Nevertheless, Abe’s diplomacy has not produced good relations with some other countries, especially Japan’s neighbors, North and South Korea. After threatening the world with a series of nuclear and ballistic missile tests, North Korean leader Kim Jong Un changed his stance and turned to dialogue with the leaders of neighboring nations as well as with the U.S. — probably because he would like to focus on reforming North Korea’s economy.

Kim held a historic summit with Trump in Singapore last June and is said to be exploring another meeting with the U.S. president, possibly next year, to discuss denuclearization of the Korean Peninsula and an easing of sanctions on his regime. He has also held meetings with Xi and South Korean President Moon Jae-in several times this year and is reportedly preparing for talks with Putin. However, Kim has never tried to meet with Abe — and Japan appears to be isolated among the region’s key players in this respect.
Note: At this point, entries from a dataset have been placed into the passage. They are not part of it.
(** ** A run on a small table, with integers for the numbers *)

Module Example.

(** One result for filter "g", as an array. *)
Definition data : gmap string (table Z) :=
  {[ "g" := NdArray [[0; -16]; [1; -17]] ]}.

(** A synthesis that gives [data] and leaves its parameters alone. *)
Definition synthesis (injection_parameters : gmap string Z)
    (args : InjectionArgs) (doAbsolute : bool) (m : LightCurveModel)
  : result (gmap string (table Z)) * gmap string Z :=
  (Ok data, injection_parameters).

(** Seconds to days. *)
Definition to_mjd (gps : Z) : Z := gps / 86400.

Definition args : Args := default_args "Bu2019lm" "out" "run".

Definition model : LightCurveModel :=
  SVDLightCurveModel
    {| lc_model := "Bu2019lm"; lc_sample_times := [];
       lc_svd_path := None; lc_mag_ncoeff := 10; lc_lbol_ncoeff := 10;
       lc_interpolation_type := "sklearn_gp" |}.

Definition row_with_time : gmap string Z :=
  {[ "geocent_time" := 1264316116; "luminosity_distance" := 40 ]}.

Definition row_without_time : gmap string Z :=
  {[ "luminosity_distance" := 40 ]}.

(** A table of one row, at address 1, and an empty output directory. *)
Definition start (row : gmap string Z) : world Z :=
  mkWorld {[ 1%positive := row ]} ∅ [] [].

Definition run1 (w : world Z) : world Z * result (ResultCollection Z) :=
  iteration to_mjd synthesis int_repr int_parse (injection_args args)
    model w [] 7 1%positive.

End Example.

(** ** Runs that find artifacts of an earlier run *)

Module Rerun.

(** The output directory holds the artifact of index 7, with no filter. *)
Definition resumed : world Z :=
  mkWorld {[ 1%positive := Example.row_with_time ]}
          {[ "out/7.dat" := "{}" ]} [] [].

(** The artifact of index 7 is an empty file. *)
Definition broken : world Z :=
  mkWorld {[ 1%positive := Example.row_with_time ]}
          {[ "out/7.dat" := "" ]} [] [].

Definition table : list (Z * loc) := [(7, 1%positive)].

Definition run (w : world Z) : world Z * result (ResultCollection Z) :=
  injections Example.to_mjd Example.synthesis int_repr int_parse
    (injection_args Example.args) Example.model w [] table.

End Rerun.

(** * Properties *)

(** ** Model selection *)

Lemma supernova_guard_always_true (m : string) :
  str_ne m "nugent-hyper" || str_ne m "salt2" = true.
Proof.
  unfold str_ne.
  destruct (String.eqb_spec m "nugent-hyper") as [-> | _]; reflexivity.
Qed.

Lemma str_ne_true (a b : string) : a <> b -> str_ne a b = true.
Proof.
  intros Hne. unfold str_ne.
  destruct (String.eqb_spec a b); [contradiction | reflexivity].
Qed.

(** C1: in joint mode the supernova template names do not reach the
    supernova+GRB composite: for "salt2" and for "nugent-hyper" the model
    built is the kilonova+GRB composite, with the template name as the
    kilonova model. *)
Theorem joint_supernova_name_builds_kilonova_grb :
  forall st : list float,
    rmap composition_of
      (light_curve_model (with_joint (default_args "salt2" "out" "run")) st)
    = Ok kilonova_grb
    /\ rmap composition_of
         (light_curve_model
            (with_joint (default_args "nugent-hyper" "out" "run")) st)
       = Ok kilonova_grb.
Proof. intros st. split; reflexivity. Qed.

(** C2: in joint mode every model name other than "TrPi2018" gives the
    KilonovaGRBLightCurveModel composite, and no input at all gives the
    SupernovaGRBLightCurveModel. *)
Theorem joint_mode_always_kilonova_grb :
  forall (args : Args) (st : list float),
    (joint_light_curve args = true ->
     model args <> "TrPi2018" ->
     light_curve_model args st
     = Ok (KilonovaGRBLightCurveModel st
             {| kn_model := model args;
                kn_svd_path := svd_path args;
                kn_mag_ncoeff := svd_mag_ncoeff args;
                kn_lbol_ncoeff := svd_lbol_ncoeff args;
                kn_interpolation_type := interpolation_type args;
                kn_parameter_conversion := None |}
             (grb_resolution args) (jet_type args)))
    /\ (forall m, light_curve_model args st = Ok m ->
                  composition_of m <> supernova_grb).
Proof.
  intros args st. split.
  - intros Hjoint Hname. unfold light_curve_model.
    rewrite Hjoint, (str_ne_true _ _ Hname), supernova_guard_always_true.
    reflexivity.
  - intros m. unfold light_curve_model.
    rewrite supernova_guard_always_true.
    destruct (joint_light_curve args).
    + destruct (str_ne (model args) "TrPi2018"); [| discriminate].
      intros [= <-]. discriminate.
    + destruct (String.eqb (model args) "TrPi2018");
        [intros [= <-]; discriminate |].
      destruct (String.eqb (model args) "nugent-hyper"
                || String.eqb (model args) "salt2");
        intros [= <-]; discriminate.
Qed.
Abe’s diplomacy has also not been successful vis-a-vis South Korea. Since Moon — a former lawyer supported by left-wing voters — took office in May 2017, South Korean’s stance toward Japan has become much more severe than it was under his conservative predecessor, as predicted.
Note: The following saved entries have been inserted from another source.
(** ** Linear combinations *)

Lemma lc_add_zero_r (x : lc) : lc_add x zero = x.
Proof.
  apply map_eq. intros m. unfold lc_add, zero.
  rewrite lookup_union_with, lookup_empty. by destruct (x !! m).
Qed.

Lemma lc_add_zero_l (x : lc) : lc_add zero x = x.
Proof.
  apply map_eq. intros m. unfold lc_add, zero.
  rewrite lookup_union_with, lookup_empty. by destruct (x !! m).
Qed.

Lemma lc_scal_zero c : lc_scal c zero = zero.
Proof. unfold lc_scal, zero. case_decide; [done|apply fmap_empty]. Qed.

Lemma dom_lc_add (x y : lc) : dom (lc_add x y) ⊆ dom x ∪ dom y.
Proof.
  intros m. rewrite elem_of_union, !elem_of_dom. unfold lc_add.
  rewrite lookup_union_with.
  destruct (x !! m), (y !! m); simpl; intros [? ?]; eauto; done.
Qed.

Lemma dom_lc_scal c (x : lc) : dom (lc_scal c x) ⊆ dom x.
Proof.
  unfold lc_scal. case_decide; [set_solver|]. by rewrite dom_fmap_L.
Qed.

Lemma dom_monomial m : dom (monomial m) = {[m]}.
Proof. unfold monomial. apply dom_singleton_L. Qed.

Lemma sign_S k : sign (S k) = sign k * -1.
Proof.
  unfold sign. rewrite Nat2Z.inj_succ, Z.pow_succ_r; lia.
Qed.

(** ** The recursion budget *)

Lemma rewrite_loop_mono rec1 rec2 X bc i Ss c r :
  (∀ Y, rec1 Y ≠ OutOfFuel → rec2 Y = rec1 Y) →
  rewrite_loop rec1 X bc i Ss c r ≠ OutOfFuel →
  rewrite_loop rec2 X bc i Ss c r = rewrite_loop rec1 X bc i Ss c r.
Proof.
  intros Hrec. revert c r. induction Ss as [|j Ss IH]; intros c r; [done|].
  simpl. case_decide; simpl; [|apply IH].
  destruct (rec1 (symmetric_difference X {[i; j]})) as [x|e|] eqn:H1; simpl.
  - rewrite Hrec, H1; [|by rewrite H1]. simpl. apply IH.
  - rewrite Hrec, H1; [|by rewrite H1]. done.
  - done.
Qed.

Lemma rewrite_loop_ext rec1 rec2 X bc i Ss c r :
  (∀ j, j ∈ Ss → j ∈ bc →
     rec2 (symmetric_difference X {[i; j]})
     = rec1 (symmetric_difference X {[i; j]})) →
  rewrite_loop rec2 X bc i Ss c r = rewrite_loop rec1 X bc i Ss c r.
Proof.
  revert c r. induction Ss as [|j Ss IH]; intros c r Hrec; [done|].
  simpl. case_decide.
  - rewrite Hrec; [|by left|done].
    destruct (rec1 _); simpl; [|done..].
    apply IH. intros j' ??. apply Hrec; [by right|done].
  - simpl. apply IH. intros j' ??. apply Hrec; [by right|done].
Qed.

Lemma rewrite_loop_total rec X bc i Ss c r :
  (∀ j, j ∈ Ss → j ∈ bc →
     ∃ v, rec (symmetric_difference X {[i; j]}) = Ok v) →
  ∃ v, rewrite_loop rec X bc i Ss c r = Ok v.
Proof.
  revert c r. induction Ss as [|j Ss IH]; intros c r Hrec; simpl; [by eexists|].
  case_decide; simpl.
  - destruct (Hrec j) as [v ->]; [by left|done|]. simpl.
    apply IH. intros j' ??. apply Hrec; [by right|done].
  - apply IH. intros j' ??. apply Hrec; [by right|done].
Qed.

Lemma subset_image_fuel_mono A n m X :
  (n ≤ m)%nat →
  subset_image_fuel A n X ≠ OutOfFuel →
  subset_image_fuel A m X = subset_image_fuel A n X.
Proof.
  revert m X. induction n as [|n IH]; intros m X Hle; [done|].
  destruct m as [|m]; [lia|]. simpl.
  destruct (sorted_by_rank (_sorting A) X) as [Ss|e|]; simpl; [|done..].
  destruct (scan (_broken_circuits A) X) as [[bc i]|]; [|done].
  case_decide; [done|].
  apply rewrite_loop_mono. intros Y. apply IH. lia.
Qed.

(** ** The sum of ranks drops along the recursion *)

Lemma rank_sum_insert sorting x Y :
  x ∉ Y →
  rank_sum sorting ({[x]} ∪ Y) = (rank sorting x + rank_sum sorting Y)%nat.
Proof.
  intros Hx. unfold rank_sum. by rewrite elements_union_singleton.
Qed.

Lemma symmetric_difference_swap X i j :
  j ∈ X → i ∉ X →
  symmetric_difference X {[i; j]} = {[i]} ∪ X ∖ {[j]}.
Proof. unfold symmetric_difference. set_solver. Qed.

Lemma rank_sum_swap sorting X i j :
  j ∈ X → i ∉ X → (rank sorting i < rank sorting j)%nat →
  (rank_sum sorting (symmetric_difference X {[i; j]}) < rank_sum sorting X)%nat.
Proof.
  intros Hj Hi Hlt. rewrite symmetric_difference_swap by done.
  rewrite (union_difference_singleton_L j X) at 2 by done.
  rewrite !rank_sum_insert by set_solver. lia.
Qed.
It might be too tough for Abe to try to change the Moon administration and its supporters’ hard-core, anti-Japanese sentiment. At the same time, Abe’s hope to drive North Korea into a corner will not work if South Korea prefers to work with North Korea by diplomatically attacking Japan, which ruled Korea as a colony from 1910 to 1945.

On top of the difficult relations with North and South Korea, the intensifying hostility between the U.S. and China — as represented by their escalating trade war — also sways Abe’s diplomacy.
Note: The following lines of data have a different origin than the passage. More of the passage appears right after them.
Lemma broadcast_reaches_subscribers_only_witness :
  reachable one_listener
  /\ prop send_hi "action" = JStr "send-message"
  /\ natsSub (conns one_listener O) = None
  /\ published (onMessage O (Parsed send_hi) one_listener) =
     [("meeting.room1",
       JObject [("action", str "new-message"); ("channelName", str "room1");
                ("data", JObject [("id", JVal (JNum 7)); ("channel_name", str "room1");
                                  ("uid", str "u1"); ("username", str "Alice");
                                  ("message", str "hi");
                                  ("created_at", str "1970-01-01T00:00:00.000Z")])])]
  /\ exists n, sent (conns (onMessage O (Parsed send_hi) one_listener) O) =
               sent (conns one_listener O) ++
               repeat (broadcast_event send_hi one_listener) n
               /\ n = O.
Proof.
  assert (Hr : reachable one_listener).
  { apply reachable_run; [|reflexivity].
    apply (reachable_step (init room1_store) (EConnect O));
      [apply reachable_init | reflexivity]. }
  split; [exact Hr|]. split; [reflexivity|]. split; [reflexivity|].
  destruct (broadcast_reaches_subscribers_only O send_hi one_listener "send-message" Hr)
    as (Hfit & _); [simpl; tauto | reflexivity |].
  destruct (Hfit eq_refl) as (Hp & Hs).
  split; [exact Hp|].
  destruct (Hs O) as (n & Hn & _ & _ & Hnone).
  exists n. split; [exact Hn | exact (Hnone eq_refl)].
Defined.

(** X17. A get-messages for a channel without any stored message is
    answered with an empty result set, not with an error. *)
Theorem get_messages_of_empty_channel ws msg w n :
  prop msg "action" = JStr "get-messages" ->
  readyState (conns w ws) = OPEN ->
  sql_limit (js_or (prop msg "limit") (JNum 50)) = inr n ->
  (forall r, In r (chat_messages (db w)) ->
             sql_eq (cm_channel_name r) (prop msg "channelName") = false) ->
  sent (conns (onMessage ws (Parsed msg) w) ws) =
  sent (conns w ws) ++
  [JSON_stringify [("action", str "messages");
                   ("channelName", JVal (prop msg "channelName"));
                   ("data", JArray [])]].
Proof.
  intros Ha Hopen Hl Hnone.
  rewrite (onMessage_get_messages _ _ _ Ha). unfold handle_get_messages, select_messages.
  rewrite Hl. cbn [settle].
  assert (Hf : filter (fun r => sql_eq (cm_channel_name r) (prop msg "channelName"))
                      (chat_messages (db w)) = []).
  { induction (chat_messages (db w)) as [|r l IH]; [reflexivity|]. simpl.
    rewrite (Hnone r (or_introl eq_refl)). apply IH.
    intros r' Hr'. apply Hnone. now right. }
  rewrite Hf. rewrite ws_send_sent, Nat.eqb_refl, Hopen.
  now destruct n.
Qed.

Lemma get_messages_of_empty_channel_witness :
  prop get_elsewhere "action" = JStr "get-messages"
  /\ readyState (conns lobby O) = OPEN
  /\ sent (conns (onMessage O (Parsed get_elsewhere) lobby) O) =
     [JObject [("action", str "messages"); ("channelName", str "nowhere");
               ("data", JArray [])]].
Proof.
  split; [reflexivity|]. split; [reflexivity|].
  apply (get_messages_of_empty_channel O get_elsewhere lobby 10%nat);
    try reflexivity.
  intros r Hr. simpl in Hr.
  repeat (destruct Hr as [<-|Hr]; [reflexivity|]). contradiction.
Defined.

(** ** Sending, then reading or deleting *)

Lemma sql_eq_bound c : sql_bind c <> JNull -> sql_eq (sql_bind c) c = true.
Proof.
  intro H. destruct c; simpl in *; try contradiction; unfold sql_eq; simpl.
  - apply Bool.eqb_reflx.
  - apply Z.eqb_refl.
  - apply String.eqb_refl.
Qed.

Lemma handle_send_message_db ws msg w :
  db (settle ws (handle_send_message msg w)) =
  mk_store (chat_messages (db w) ++
            [mk_chat_row (auto_increment (db w)) (sql_bind (prop msg "channelName"))
                         (sql_bind (prop msg "uid")) (sql_bind (prop msg "username"))
                         (sql_bind (prop msg "message")) (store_now (db w))])
           (meeting_participants (db w)) (auto_increment (db w) + 1) (store_now (db w)).
Proof.
  unfold handle_send_message, insert_message. cbv zeta.
  match goal with
  | |- context [publish_or_throw ?subj ?ev (set_db ?s w)] =>
      destruct (store_then_publish ws s subj ev w) as (Hd & _)
  end.
  exact Hd.
Qed.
Japan relies on the U.S. for its own defense under the bilateral security alliance. If, then, the U.S. calls on Japan to curb its trade with China in the future, would Japan be able to rebuff it? At the same time, the total trade between Japan and China is already 1.5 times larger than the amount between Japan and the U.S. Restricting Japan’s trade with China would deal a heavy blow to the Japanese economy. Some may say this is an unrealistic premise, but look at what’s happening as a result of the U.S. sanctions against Iran — with Washington requiring U.S. allies, including Japan, to cut off their import of crude oil from Iran (Japan has been granted an 180-day grace period).

Given the unstable and difficult diplomatic climate surrounding Japan, I hope the Abe administration will declare Japan to be an intermediary state. Since Japan historically adopted elements from both Eastern (especially Chinese) and Western cultures, it can understand both Eastern and Western positions at a relatively deep level.

Furthermore, since Japan rapidly made the transition from an undeveloped country to an advanced nation, it can understand the positions of both developing and developed countries. Japan, I believe, would potentially be one of the best intermediary countries in the world, not only with regard to economic and political disputes between the U.S. and China — which threaten to become increasingly fierce — but also in other serious conflicts around the world.

We, of course, have to consider some negative aspects of being an intermediary state. The Japanese government would have to spend more time, money and resources on international issues, while the nation would also be exposed to the potential risk of terror attacks by putting its nose where some may think it doesn’t belong.

It may not benefit Japan to play such a role in the short run. Still, I strongly believe that such a posture is important for the world and for Japan itself. Furthermore, if being an intermediary state improves the world’s view of Japan, some countries would have less leverage to criticize Japan for the negative aspects of its past.

Ichiro Asahina is the chief executive officer of the Tokyo-based think tank Aoyama Shachu Corp.